Here´s an unrelated use of bubbles to make a point:

It´s clever agitprop, but of course you don´t really learn anything.

Comments

  1. Allen K. says

    Not to sidetrack too much, I hope, but it’s really annoying that that agitprop doesn’t mention how much smaller is a New Yorker’s carbon footprint than a rural American’s.

    • John R says

      If you were to calculate all the energy to build N.Y., run its total infrastructure (energy, roads, high-rises, gazillion computers, subways including water pumping, etc.), feed & clothe all its people from off-site producers, and dispose of all your waste (except carbon dioxide, of course!), then divide by the number of inhabitants, my guess is you’d be in for a surprise. We are retired gentleman/woman subsistence farmers, heat with blown-down wood on our 10 acre county property, have no air conditioning, produce electricity with solar panels, pump our water from a well, and heat water with solar water heaters. Which of us is more resilient in the event of emergencies of various sorts, do you suppose? I imagine your carbon footprint is very similar to ours, all things considered. I’ve done plenty of carbon footprint analyses, and have some idea what goes into them, and for northerners (us included) it’s mainly the fact of living in a cold climate that matters.

      • Barry says

        No, because rural/suburban American spends a sh*tload on transportaton (when it takes a car to do anything, one burns a lot of CO2). Your example is not normal; most people don’t rely on woodstoves and solar.

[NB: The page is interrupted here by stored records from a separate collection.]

(** * The PulseAudio driver of libcanberra (src/pulse.c)

    A shallow embedding of the asynchronous playback driver: the registry of
    outstanding requests, the error translator, the property-list bridge and
    the play / cache / cancel / destroy operations, together with theorems
    about them.

    Modelling conventions

    - C [int] values (result codes, PulseAudio error numbers) are [Z];
      [uint32_t] indices are [Z] as well, with [PA_INVALID_INDEX = 2^32 - 1].
    - A nullable pointer is an [option]; [None] is [NULL].
    - A [struct outstanding] lives in a heap ([gmap addr outstanding]); the
      intrusive list headed by [p->outstanding] is the list of the addresses
      of its nodes, head first.
    - Everything the driver does to the outside world (a call into the
      PulseAudio client library, the sound-file resolver, a user callback) is
      appended to a trace of [event]s.  What the outside world answers is
      read from an oracle record [pulse], whose fields see the trace so far.
    - Memory allocation ([ca_new0], [ca_strdup], [pa_proplist_new],
      [ca_malloc]) is assumed to succeed, and the server is assumed to answer
      every request: the blocking waits of the driver are modelled by the
      answer that ends them. *)

From stdpp Require Import gmap strings list fin_maps.
From Stdlib Require Import ZArith Lia.

Local Open Scope Z_scope.

(** ** Result codes (canberra.h) and PulseAudio error numbers (pulse/def.h) *)

Module Codes.

(** Modelled from the spec: the result codes and the server's error numbers
    are declared in headers that are not part of the sources at hand
    (canberra.h, pulse/def.h).  The spec names the taxonomy (Invalid, OOM,
    Access, NotFound, NotAvailable, IO, Destroyed, Canceled, State,
    NoDriver, NotSupported, TooBig); the numbers are those of the public
    headers.  The driver itself relies on [CA_SUCCESS] being zero and on
    every error being negative (it tests [ret < 0] and
    [if (ret2 && ...)]), and on the server's codes from [PA_OK] to
    [PA_ERR_TOOLARGE] being array indices below [PA_ERR_MAX]. *)
Definition CA_SUCCESS : Z := 0.
Definition CA_ERROR_NOTSUPPORTED : Z := -1.
Definition CA_ERROR_INVALID : Z := -2.
Definition CA_ERROR_STATE : Z := -3.
Definition CA_ERROR_OOM : Z := -4.
Definition CA_ERROR_NODRIVER : Z := -5.
Definition CA_ERROR_SYSTEM : Z := -6.
Definition CA_ERROR_CORRUPT : Z := -7.
Definition CA_ERROR_TOOBIG : Z := -8.
Definition CA_ERROR_NOTFOUND : Z := -9.
Definition CA_ERROR_DESTROYED : Z := -10.
Definition CA_ERROR_CANCELED : Z := -11.
Definition CA_ERROR_NOTAVAILABLE : Z := -12.
Definition CA_ERROR_ACCESS : Z := -13.
Definition CA_ERROR_IO : Z := -14.
(** X24.  On apples with pairwise distinct cells, a bomb step that leaves
    the terminal flag clear destroys exactly the apples on the danger cells
    of the bomb it leaves: the apples afterwards are the apples before that
    lie off those cells. *)
Theorem bomb_destroys_the_apples_it_reaches
        (g g' : GameBoard) (rnd rnd' : Rand) :
  NoDup (map apple_cell (apples g)) ->
  update_bomb g rnd = Ok (g', rnd') ->
  should_quit g' = false ->
  apples g'
  = filter (fun a => negb (cell_in (apple_cell a) (get_all_cells (bomb g'))))
           (apples g).
Proof.
  intros Hnd H Hq. unfold update_bomb in H.
  assert (Hnew : forall b r,
             randomize_bomb (snake g) (apples g) rnd = Ok (b, r) ->
             apples g
             = filter (fun a => negb (cell_in (apple_cell a)
                                              (get_all_cells b)))
                      (apples g)).
  { intros b r Hb. apply randomize_bomb_valid in Hb.
    destruct Hb as [Hcells [_ [_ Hoff]]]. symmetry. apply filter_all.
    intros a Ha. rewrite Hcells. apply negb_true_iff, cell_in_not_In.
    intros [E | []]. apply Hoff. rewrite E. now apply in_map. }
  destruct (is_done (bomb g)).
  - destruct (randomize_bomb (snake g) (apples g) rnd) as [[b r] | |] eqn:Hb;
      cbn [bind] in H; try discriminate.
    inversion H; subst. cbn [apples bomb set_bomb]. exact (Hnew b _ eq_refl).
  - destruct (existsb _ _).
    + cbn [snake apples set_bomb] in H.
      destruct (randomize_bomb (snake g) (apples g) rnd) as [[b r] | |] eqn:Hb;
        cbn [bind] in H; try discriminate.
      inversion H; subst. cbn [apples bomb set_bomb].
      exact (Hnew b _ eq_refl).
    + inversion H; subst. clear H.
      destruct (blast_cells_loop_frame
                  (get_all_cells (advance (bomb g)))
                  (set_bomb (advance (bomb g)) g)) as [_ [Hbo _]].
      destruct (blast_cells_loop_spec
                  (get_all_cells (advance (bomb g)))
                  (set_bomb (advance (bomb g)) g) Hnd Hq) as [_ Happles].
      cbn [bomb apples set_bomb] in *. rewrite Hbo. exact Happles.
Qed.

End Board.

(** ** The engine on concrete boards *)

(** C4.  A bomb built with [max_radius = 0] and a timer of 3 is already
    [is_done] when it is built: the first [__update_bomb] replaces it by a
    freshly drawn bomb, before its timer has ticked once. *)
Theorem bomb_max_radius_0_done_at_spawn :
  let b := Bomb_init (5, 5) 3 0 in
  let g := mkGameBoard (Snake_init INITIAL_SNAKE_CELLS INITIAL_SNAKE_DIRECTION)
                       [] b 0 false false in
  is_done b = true
  /\ turns_until_boom b = 3
  /\ update_bomb 40 30 g (mkRand [] [(20, 20, 2, 4)])
     = Ok (set_bomb (Bomb_init (20, 20) 4 2) g, mkRand [] []).
Proof. repeat split. Qed.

        As for resilience, that’s another thing whatsoever.

      • John Beaty says

        A classic example of trying to use an outlying specific to counter a well-researched generality. Do you consult with the GOP?

        • prognostication says

          Despite some of the weird resilience stuff, his point is actually somewhat valid. This is a much more complicated issue than the popular understanding suggests.

          Do emissions related to farming get charged to rural areas where production occurs, or where the food is consumed? Who is charged for the transport of food? Why?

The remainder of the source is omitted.